So ist bei Conti der eigene Name für die technologisch anspruchsvollsten Produkte reserviert, die diesem Ansatz entsprechend auch in die Erstausrüstung geliefert werden. Demgegenüber werden die ebenfalls zum Konzern gehörenden und eher dem mittleren Segment zuzuordnenden Marken Semperit und Uniroyal klassisch als insbesondere stark im Winter bzw. bei Regen charakterisiert, während mit Barum, Mabor sowie Matador das Budgetsegment bedient wird. Nicht viel anders ist die Aufstellung bei den meisten anderen Herstellern.

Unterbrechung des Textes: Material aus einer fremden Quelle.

(** * Pure mappings *)

Definition calculateTrailStopPrice (highWaterMark trailingStopPct : num) : num :=
  nmul highWaterMark (nsub (num_of_Z 1) (ndiv trailingStopPct (num_of_Z 100))).

Definition mapTrailingStopOrderStatusToExitStateStatus (orderStatus : string) : string :=
  let s := normalizeBrokerOrderStatus orderStatus in
  if String.eqb s "filled" then "trailing_stop_filled"
  else if String.eqb s "canceled" then "trailing_stop_canceled"
  else if String.eqb s "expired" then "trailing_stop_expired"
  else if String.eqb s "rejected" then "trailing_stop_rejected"
  else if String.eqb s "replaced" then "trailing_stop_replaced_attention"
  else if String.eqb s "done_for_day" then "trailing_stop_done_for_day_attention"
  else if String.eqb s "calculated" then "trailing_stop_calculated_attention"
  else "trailing_stop_submitted".

Definition buildAttentionRequiredData (now : Z) (code message : string) : AttentionData :=
  {| ad_required := true; ad_code := Some code; ad_message := Some message;
     ad_at := Some now; ad_clearedAt := None |}.

Definition buildAttentionClearedData (now : Z) : AttentionData :=
  {| ad_required := false; ad_code := None; ad_message := None; ad_at := None;
     ad_clearedAt := Some now |}.

Definition buildTrailingStopOrderStatusAttentionData (now : Z) (orderStatus : string) : AttentionData :=
  let s := normalizeBrokerOrderStatus orderStatus in
  let required := buildAttentionRequiredData now in
  if String.eqb s "filled" then buildAttentionClearedData now
  else if String.eqb s "rejected" then
    required "trail_order_rejected" "Protective trailing stop order was rejected by the broker."
  else if String.eqb s "canceled" then
    required "trail_order_canceled" "Protective trailing stop order was canceled."
  else if String.eqb s "expired" then
    required "trail_order_expired" "Protective trailing stop order expired."
  else if String.eqb s "replaced" then
    required "trail_order_replaced_unlinked"
      "Protective trailing stop order was replaced, but no verified replacement is linked."
  else if String.eqb s "done_for_day" then
    required "trail_order_done_for_day"
      "Protective trailing stop order reached done_for_day while exposure may remain."
  else if String.eqb s "calculated" then
    required "trail_order_calculated"
      "Protective trailing stop order reached calculated while exposure may remain."
  else buildAttentionClearedData now.

Definition no_attention : AttentionData :=
  {| ad_required := false; ad_code := None; ad_message := None; ad_at := None; ad_clearedAt := None |}.

(** The profile columns copied from the subscription's exit profile. *)
Definition profile_data (p : option ExitProfileRow) : PositionExitState -> PositionExitState :=
  set_profile (option_map exit_key p) (option_map exit_exitMode p) (option_map exit_takeProfitBehavior p).
Definition watching_target (p : option ExitProfileRow) : TargetData :=
  {| td_unlocked := false; td_unlockedAt := None; td_price := None; td_pnlPct := None;
     td_highWaterMark := None; td_trailStopPrice := None;
     td_targetPct := p ≫= exit_targetPct; td_trailingStopPct := p ≫= exit_trailingStopPct |}.

(** * Operations *)

Section Operations.
Context `{Prisma}.
Variable now : Z.

Definition state_of (trackedPositionId : Z) (e : PositionExitState) : bool :=
  es_trackedPositionId e =? trackedPositionId.

Definition find_exit_state (trackedPositionId : Z) (w : ExitWorld) : option PositionExitState :=
  find_first (state_of trackedPositionId) (exitStates w).

(** [positionExitState.update] on the unique position; no row is an error. *)
Definition update_exit_state (trackedPositionId : Z) (f : PositionExitState -> PositionExitState)
    : eff ExitWorld PositionExitState :=
  existing ← asks (find_exit_state trackedPositionId);
  match existing with
  | None => throw (PlainError "Record to update not found.")
  | Some e =>
      _ ← modify (set_exitStates (fun l => fst (update_many (state_of trackedPositionId) f l)));
      mret (f e)
  end.

(** [positionExitState.create]; a second row of a position is refused. *)
Definition create_exit_state (trackedPositionId : Z) (f : PositionExitState -> PositionExitState)
    : eff ExitWorld PositionExitState :=
  existing ← asks (find_exit_state trackedPositionId);
  match existing with
  | Some _ => throw (PlainError "Unique constraint failed on the fields: (`trackedPositionId`)")
  | None =>
      w ← get;
      let row := f (default_state (next_id (map es_id (exitStates w))) trackedPositionId) in
      _ ← modify (set_exitStates (fun l => l ++ [row])%list);
      mret row
  end.

Definition upsert_exit_state (trackedPositionId : Z) (create update : PositionExitState -> PositionExitState)
    : eff ExitWorld PositionExitState :=
  existing ← asks (find_exit_state trackedPositionId);
  match existing with
  | Some _ => update_exit_state trackedPositionId update
  | None => create_exit_state trackedPositionId create
  end.

Definition find_position (trackedPositionId : Z) (db : Db) : option TrackedPosition :=
  find_first (fun p => tp_id p =? trackedPositionId) (trackedPositions db).

(** The subscription a row refers to, as an [include] loads it. *)
Definition subscription_of (subscriptionId : option Z) (db : Db) : option Subscription :=
  id ← subscriptionId; find_first (fun s => sub_id s =? id) (subscriptions db).

Definition getPositionWithExitProfile (trackedPositionId : Z)
    : eff ExitWorld (TrackedPosition * option ExitProfileRow) :=
  row ← db_asks (find_position trackedPositionId);
  match row with
  | None => throw (PlainError ("Tracked position " ++ z_str trackedPositionId ++ " was not found."))
  | Some p =>
      sub ← db_asks (subscription_of (tp_subscriptionId p));
      mret (p, option_map sub_exitProfile sub)
  end.

Definition ensurePositionExitState (trackedPositionId : Z) : eff ExitWorld PositionExitState :=
  existing ← asks (find_exit_state trackedPositionId);
  match existing with
  | Some e => mret e
  | None =>
      '(_, exitProfile) ← getPositionWithExitProfile trackedPositionId;
      create_exit_state trackedPositionId (fun e => set_attention no_attention
        (set_target (watching_target exitProfile) (profile_data exitProfile (set_status "watching" e))))
  end.

Definition resetPositionExitStateForOpenPosition (trackedPositionId : Z) : eff ExitWorld PositionExitState :=
  '(_, exitProfile) ← getPositionWithExitProfile trackedPositionId;
  let watching e := set_attention no_attention
    (set_target (watching_target exitProfile) (profile_data exitProfile (set_status "watching" e))) in
  upsert_exit_state trackedPositionId watching (fun e => set_trail None None None None (watching e)).

Definition unlocked_data (currentPrice pnlPct targetPct trailingStopPct : num) : TargetData :=
  {| td_unlocked := true; td_unlockedAt := Some now; td_price := Some currentPrice;
     td_pnlPct := Some pnlPct; td_highWaterMark := Some currentPrice;
     td_trailStopPrice := Some (calculateTrailStopPrice currentPrice trailingStopPct);
     td_targetPct := Some targetPct; td_trailingStopPct := Some trailingStopPct |}.

Definition unlockTrailingStopExitState (trackedPositionId : Z)
    (currentPrice pnlPct targetPct trailingStopPct : num) : eff ExitWorld PositionExitState :=
  update_exit_state trackedPositionId (fun e =>
    set_target (unlocked_data currentPrice pnlPct targetPct trailingStopPct)
      (set_status "target_unlocked" e)).

Definition submitted_data (broker brokerOrderId clientOrderId orderStatus : string) (raw : json)
    (e : PositionExitState) : PositionExitState :=
  let normalizedStatus := normalizeBrokerOrderStatus orderStatus in
  set_attention (buildTrailingStopOrderStatusAttentionData now normalizedStatus)
    (set_raw (Some raw)
      (set_trail (Some broker) (Some brokerOrderId) (Some clientOrderId) (Some normalizedStatus)
        (set_status (mapTrailingStopOrderStatusToExitStateStatus normalizedStatus) e))).

Definition markTrailingStopOrderSubmitted (trackedPositionId : Z)
    (broker brokerOrderId clientOrderId orderStatus : string) (rawBrokerJson : json)
    : eff ExitWorld PositionExitState :=
  update_exit_state trackedPositionId
    (submitted_data broker brokerOrderId clientOrderId orderStatus rawBrokerJson).

Definition markTrailingStopOrderSubmitFailed (trackedPositionId : Z) (payloadJson : json)
    : eff ExitWorld PositionExitState :=
  update_exit_state trackedPositionId (fun e =>
    set_attention (buildAttentionRequiredData now "trail_submit_failed"
        "Protective trailing stop order submission failed.")
      (set_raw (Some payloadJson)
        (set_trail (es_trailBroker e) (es_trailBrokerOrderId e) (es_trailClientOrderId e)
           (Some "submit_failed") (set_status "trailing_stop_submit_failed" e)))).

Definition markPositionExitStateClosed (trackedPositionId : Z) (payloadJson : option json)
    : eff ExitWorld PositionExitState :=
  let closed e := set_attention (buildAttentionClearedData now)
    (set_raw (match payloadJson with Some j => Some j | None => es_rawBrokerJson e end)
      (set_status "closed" e)) in
  upsert_exit_state trackedPositionId closed closed.

(** [updateMany] over the states of the account's positions with this client
    order id. *)
Definition state_of_order (tradingAccountId : Z) (clientOrderId : string) (db : Db)
    (e : PositionExitState) : bool :=
  opt_eqb (es_trailClientOrderId e) clientOrderId &&
  match find_position (es_trackedPositionId e) db with
  | Some p => opt_eqb (tp_tradingAccountId p) tradingAccountId
  | None => false
  end.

Dabei wird das Ganze freilich mit dem zugehörigen Marketinginstrumentarium bzw. Werbebotschaften unterstützt: Der größte Aufwand wird normalerweise für die Erstmarke betrieben mit „nach unten“ abnehmender Intensität. Noch nicht ganz so weit sind die Hersteller aus Fernost, selbst wenn aus ihren Fabriken deswegen nicht weniger Reifen mit unterschiedlichen Namen auf der Seitenwand rollen. Nur machen sich die meisten eben (noch?) nicht die Mühe, die diversen Labels durch unterschiedliche Vermarktungsansätze bzw. zu ihnen erzählte Geschichten voneinander abzugrenzen.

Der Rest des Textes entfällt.